**** Exercise material ****

(** * Qomo pricing engine: [src/services/pricingEngine.ts]

    A shallow embedding of the four engine operations ([initDrop],
    [applyView], [releaseLock], [applyPurchase]) and the proofs of their
    contract.

    Modelling choices, all visible in the definitions below:
    - a JavaScript [number] holding money is an exact rational ([Q]); the
      arithmetic of the source is kept as written, including the
      [Number.EPSILON] nudge inside [roundMoney], but it is carried out
      without binary rounding error.  Equality of amounts is [==].  The
      arithmetic that decides the concrete scenarios is replayed on IEEE 754
      binary64 numbers in [Binary64], where it gives the same amounts;
    - timestamps and counters are integers ([Z], milliseconds since the epoch);
    - [string | null] and [number | null] are [option]s, and the truthiness
      tests of the source ([x && ...]) are written out: [null], the empty
      string and [0] are falsy;
    - the only ambient input of the source, [Date.now()], is the explicit
      argument [now] of the two operations that read the clock.

    Around the engine the development also covers its callers: the in-memory
    request surface ([getStatus], [postView], [postCancel], [postBuy],
    [resetDb]) over two JavaScript [Map]s, the scripted [runSimulation], the
    countdown expression of the product page, and the citation filter of
    [analyzePriceComparison].  The catalogue [config/products] is not part
    of the sources and is a parameter ([productsData]). *)

From Stdlib Require Import ZArith QArith Qround Qminmax Lqa Lia.
From Stdlib Require Import Bool String List Floats.
From Stdlib Require DecimalString.
Import ListNotations.

Set Warnings "-inexact-float".

Local Open Scope string_scope.
Local Open Scope Z_scope.
Local Open Scope Q_scope.

(** ** JavaScript primitives used by the engine *)

Module JS.

(** [Number.EPSILON], 2^-52. *)
Definition EPSILON : Q := 1 # 4503599627370496.

(** [Math.round]: the nearest integer, ties towards +infinity. *)
Definition Math_round (x : Q) : Z := Qfloor (x + (1 # 2)).

(** [a < b] on numbers. *)
Definition ltb (a b : Q) : bool := negb (Qle_bool b a).

(** Truthiness of a [string | null]. *)
Definition truthyString (s : option string) : bool :=
  match s with
  | Some s => negb (String.eqb s "")
  | None => false
  end.

(** Truthiness of a [number | null] holding a timestamp. *)
Definition truthyNumber (n : option Z) : bool :=
  match n with
  | Some n => negb (Z.eqb n 0)
  | None => false
  end.

(** [ToNumber] on a [number | null]: [null] converts to [0]. *)
Definition toNumber (n : option Z) : Z :=
  match n with
  | Some n => n
  | None => 0%Z
  end.

(** [a === s] for [a : string | null] and [s : string]. *)
Definition strictEqNullable (a : option string) (s : string) : bool :=
  match a with
  | Some a => String.eqb a s
  | None => false
  end.

(** [xs.includes(s)]. *)
Definition includes (xs : list string) (s : string) : bool :=
  existsb (String.eqb s) xs.

(** [xs.indexOf(s)]: the first index holding [s], [-1] when absent. *)
Fixpoint indexOfFrom (i : Z) (xs : list string) (s : string) : Z :=
  match xs with
  | [] => (-1)%Z
  | x :: xs' => if String.eqb x s then i else indexOfFrom (i + 1)%Z xs' s
  end.

Definition indexOf (xs : list string) (s : string) : Z := indexOfFrom 0%Z xs s.

(** [xs.push(s)] on a fresh copy. *)
Definition push (xs : list string) (s : string) : list string := xs ++ [s].

End JS.

(** ** Types *)

(** Field names are those of the source, except where two interfaces share
    one: [productId] of [DropConfig] is [cfg_productId], and the fields of
    [PurchaseResult] carry the prefix [p_]. *)

Record DropConfig := {
  cfg_productId : string;
  name : string;
  basePrice : Q;
  viewingFee : Q;
  priceDropShare : Q;
  platformShare : Q;
  supplierShareOfPlatform : Q;
  qomoShareOfPlatform : Q;
  minPrice : Q
}.

Record DropState := {
  productId : string;
  currentPrice : Q;
  isSold : bool;
  totalViews : Z;
  buyerId : option string;
  soldPrice : option Q;
  activeViewerId : option string;
  activeViewExpiresAt : option Z;
  queue : list string;
  totalPlatformRevenue : Q;
  totalSupplierPlatformRevenue : Q;
  totalQomoRevenue : Q
}.

Inductive Status := LOCKED | QUEUED | SOLD | ERROR.

Record ViewEventResult := {
  success : bool;
  status : Status;
  expiresAt : option Z;
  queuePosition : option Z;
  dropAmount : Q;
  newPrice : Q;
  feeCharged : Q;
  state : DropState;
  error : option string
}.

Record PurchaseResult := {
  p_success : bool;
  p_soldPrice : Q;
  p_totalSupplierRevenue : Q;
  p_totalQomoRevenue : Q;
  p_state : DropState;
  p_error : option string
}.

(** ** Helpers *)

(** [Math.round((amount + Number.EPSILON) * 100) / 100]. *)
Definition roundMoney (amount : Q) : Q :=
  inject_Z (JS.Math_round ((amount + JS.EPSILON) * 100)) / 100.

(** ** Core functions *)

Definition initDrop (config : DropConfig) : DropState :=
  {| productId := cfg_productId config;
     currentPrice := roundMoney (basePrice config);
     isSold := false;
     totalViews := 0;
     buyerId := None;
     soldPrice := None;
     activeViewerId := None;
     activeViewExpiresAt := None;
     queue := [];
     totalPlatformRevenue := 0;
     totalSupplierPlatformRevenue := 0;
     totalQomoRevenue := 0 |}.

Definition LOCK_DURATION : Z := 30000.

(** [state.activeViewerId && state.activeViewExpiresAt &&
    state.activeViewExpiresAt > now].  The chain tests truthiness: a holder
    recorded under the empty id, or an expiry of [0], does not count as a
    lock. *)
Definition isLocked (st : DropState) (now : Z) : bool :=
  JS.truthyString (activeViewerId st)
  && JS.truthyNumber (activeViewExpiresAt st)
  && (now <? JS.toNumber (activeViewExpiresAt st))%Z.

(** [{ ...state, queue: newQueue }]. *)
Definition withQueue (st : DropState) (newQueue : list string) : DropState :=
  {| productId := productId st;
     currentPrice := currentPrice st;
     isSold := isSold st;
     totalViews := totalViews st;
     buyerId := buyerId st;
     soldPrice := soldPrice st;
     activeViewerId := activeViewerId st;
     activeViewExpiresAt := activeViewExpiresAt st;
     queue := newQueue;
     totalPlatformRevenue := totalPlatformRevenue st;
     totalSupplierPlatformRevenue := totalSupplierPlatformRevenue st;
     totalQomoRevenue := totalQomoRevenue st |}.

(** [{ ...state, activeViewerId: null, activeViewExpiresAt: null }]. *)
Definition clearLock (st : DropState) : DropState :=
  {| productId := productId st;
     currentPrice := currentPrice st;
     isSold := isSold st;
     totalViews := totalViews st;
     buyerId := buyerId st;
     soldPrice := soldPrice st;
     activeViewerId := None;
     activeViewExpiresAt := None;
     queue := queue st;
     totalPlatformRevenue := totalPlatformRevenue st;
     totalSupplierPlatformRevenue := totalSupplierPlatformRevenue st;
     totalQomoRevenue := totalQomoRevenue st |}.

(** The copy of the queue with [viewerId] pushed when it is not included. *)
Definition enqueue (q : list string) (viewerId : string) : list string :=
  if JS.includes q viewerId then q else JS.push q viewerId.

(** The [QUEUED] answer shared by the two waiting branches. *)
Definition queuedResult (st newState : DropState) (newQueue : list string)
    (viewerId : string) : ViewEventResult :=
  {| success := false;
     status := QUEUED;
     expiresAt := None;
     queuePosition := Some (JS.indexOf newQueue viewerId + 1)%Z;
     dropAmount := 0;
     newPrice := currentPrice st;
     feeCharged := 0;
     state := newState;
     error := None |}.

(** The four amounts computed at the head of the grant branch. *)
Definition priceDropAmount (config : DropConfig) : Q :=
  roundMoney (viewingFee config * priceDropShare config).

Definition platformRevenue (config : DropConfig) : Q :=
  roundMoney (viewingFee config * platformShare config).

Definition supplierShare (config : DropConfig) : Q :=
  roundMoney (platformRevenue config * supplierShareOfPlatform config).

Definition qomoShare (config : DropConfig) : Q :=
  roundMoney (platformRevenue config * qomoShareOfPlatform config).

(** Step 3 of the grant branch: subtract, clamp at [minPrice], round. *)
Definition nextPrice (st : DropState) (config : DropConfig) : Q :=
  let nextPrice := currentPrice st - priceDropAmount config in
  let nextPrice := if JS.ltb nextPrice (minPrice config)
                   then minPrice config else nextPrice in
  roundMoney nextPrice.

(** The grant branch ([--- GRANT LOCK & APPLY DROP ---]). *)
Definition grantLock (st : DropState) (config : DropConfig)
    (viewerId : string) (now : Z) : ViewEventResult :=
  let nextPrice := nextPrice st config in
  let effectiveDrop := roundMoney (currentPrice st - nextPrice) in
  let newQueue := filter (fun id => negb (String.eqb id viewerId)) (queue st) in
  let newState :=
    {| productId := productId st;
       currentPrice := nextPrice;
       isSold := isSold st;
       totalViews := (totalViews st + 1)%Z;
       buyerId := buyerId st;
       soldPrice := soldPrice st;
       activeViewerId := Some viewerId;
       activeViewExpiresAt := Some (now + LOCK_DURATION)%Z;
       queue := newQueue;
       totalPlatformRevenue :=
         roundMoney (totalPlatformRevenue st + platformRevenue config);
       totalSupplierPlatformRevenue :=
         roundMoney (totalSupplierPlatformRevenue st + supplierShare config);
       totalQomoRevenue :=
         roundMoney (totalQomoRevenue st + qomoShare config) |} in
  {| success := true;
     status := LOCKED;
     expiresAt := activeViewExpiresAt newState;
     queuePosition := None;
     dropAmount := effectiveDrop;
     newPrice := currentPrice newState;
     feeCharged := viewingFee config;
     state := newState;
     error := None |}.

(** [applyView(state, config, viewerId)], reading the clock as [now]. *)
Definition applyView (st : DropState) (config : DropConfig)
    (viewerId : string) (now : Z) : ViewEventResult :=
  if isSold st then
    {| success := false;
       status := SOLD;
       expiresAt := None;
       queuePosition := None;
       dropAmount := 0;
       newPrice := currentPrice st;
       feeCharged := 0;
       state := st;
       error := Some "Product is already sold." |}
  else if isLocked st now then
    if JS.strictEqNullable (activeViewerId st) viewerId then
      {| success := true;
         status := LOCKED;
         expiresAt := activeViewExpiresAt st;
         queuePosition := None;
         dropAmount := 0;
         newPrice := currentPrice st;
         feeCharged := 0;
         state := st;
         error := None |}
    else
      let newQueue := enqueue (queue st) viewerId in
      queuedResult st (withQueue st newQueue) newQueue viewerId
  else
    match queue st with
    | head :: _ =>
        if negb (String.eqb head viewerId) then
          let newQueue := enqueue (queue st) viewerId in
          queuedResult st (withQueue (clearLock st) newQueue) newQueue viewerId
        else grantLock st config viewerId now
    | [] => grantLock st config viewerId now
    end.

****

#### Task instructions:
Where does the word "filter" appear in the records? Copy every line that holds it.

#### Task response:
    countdown expression of the product page, and the citation filter of
  let newQueue := filter (fun id => negb (String.eqb id viewerId)) (queue st) in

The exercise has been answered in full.